(** what [StartServer] leaves: the new server, with or without its process *)
Lemma StartServer_ret i names started net sg b st' : StartServer i names started (net, sg) = Ret (b, st') →
  ∃ s srv net1, 0 ≤ i ∧ srvs sg !! Z.to_nat i = Some s ∧ endNames srv = names ∧ gid st'.2 = gid sg
    ∧ (∃ es, make_ends (gid sg) 0 names net = Ret (net1, es))
    ∧ connected st'.2 = connected sg ∧ srvs st'.2 = <[Z.to_nat i := srv]> (srvs sg)
    ∧ dc srv = (if started then Some (default MakePersister (saved s)) else None)
    ∧ ends st'.1 = ends net1 ∧ enabled st'.1 = enabled net1 ∧ connections st'.1 = connections net1
    ∧ servers st'.1 = (if started then <[ServerName (gid sg) i := Some (length (LabRpc.srvs net1))]> (servers net1) else servers net1).
Proof.
  unfold StartServer. intros (s & [Hi Hs]%go_index_in & E)%outcome_bind_ret.
  apply outcome_bind_ret in E as ([net1 srv] & E1 & E). unfold startServer, makeServer in E1.
  apply outcome_bind_ret in E1 as ([net2 srv2] & E1 & [= <- <-]).
  apply outcome_bind_ret in E1 as ([net3 es] & E1 & [= <- <-]).
  rewrite go_update_Ret in E by done. destruct started; simpl in E.
  - rewrite go_update_Ret in E by (unfold zlen in *; by rewrite length_insert).
    simpl in E. rewrite list_insert_insert_eq in E. injection E as <- <-.
    eexists s, _, net3. split; [lia|]. split; [done|]. split; [|split; [done|split; [by eexists|split; [done|split; [reflexivity|]]]]]; done.
  - injection E as <- <-.
    eexists s, _, net3. split; [lia|]. split; [done|]. split; [|split; [done|split; [by eexists|split; [done|split; [reflexivity|]]]]]; done.
Qed.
* * *
• **WORK TO BE COMPLETED**
Above are the entries. Quote exactly the lines from the one bearing "Ret (net1, es))" through the one bearing "apply outcome_bind_ret in E as".

• **TASK ANSWER**
    ∧ (∃ es, make_ends (gid sg) 0 names net = Ret (net1, es))
    ∧ connected st'.2 = connected sg ∧ srvs st'.2 = <[Z.to_nat i := srv]> (srvs sg)
    ∧ dc srv = (if started then Some (default MakePersister (saved s)) else None)
    ∧ ends st'.1 = ends net1 ∧ enabled st'.1 = enabled net1 ∧ connections st'.1 = connections net1
    ∧ servers st'.1 = (if started then <[ServerName (gid sg) i := Some (length (LabRpc.srvs net1))]> (servers net1) else servers net1).
Proof.
  unfold StartServer. intros (s & [Hi Hs]%go_index_in & E)%outcome_bind_ret.
  apply outcome_bind_ret in E as ([net1 srv] & E1 & E). unfold startServer, makeServer in E1.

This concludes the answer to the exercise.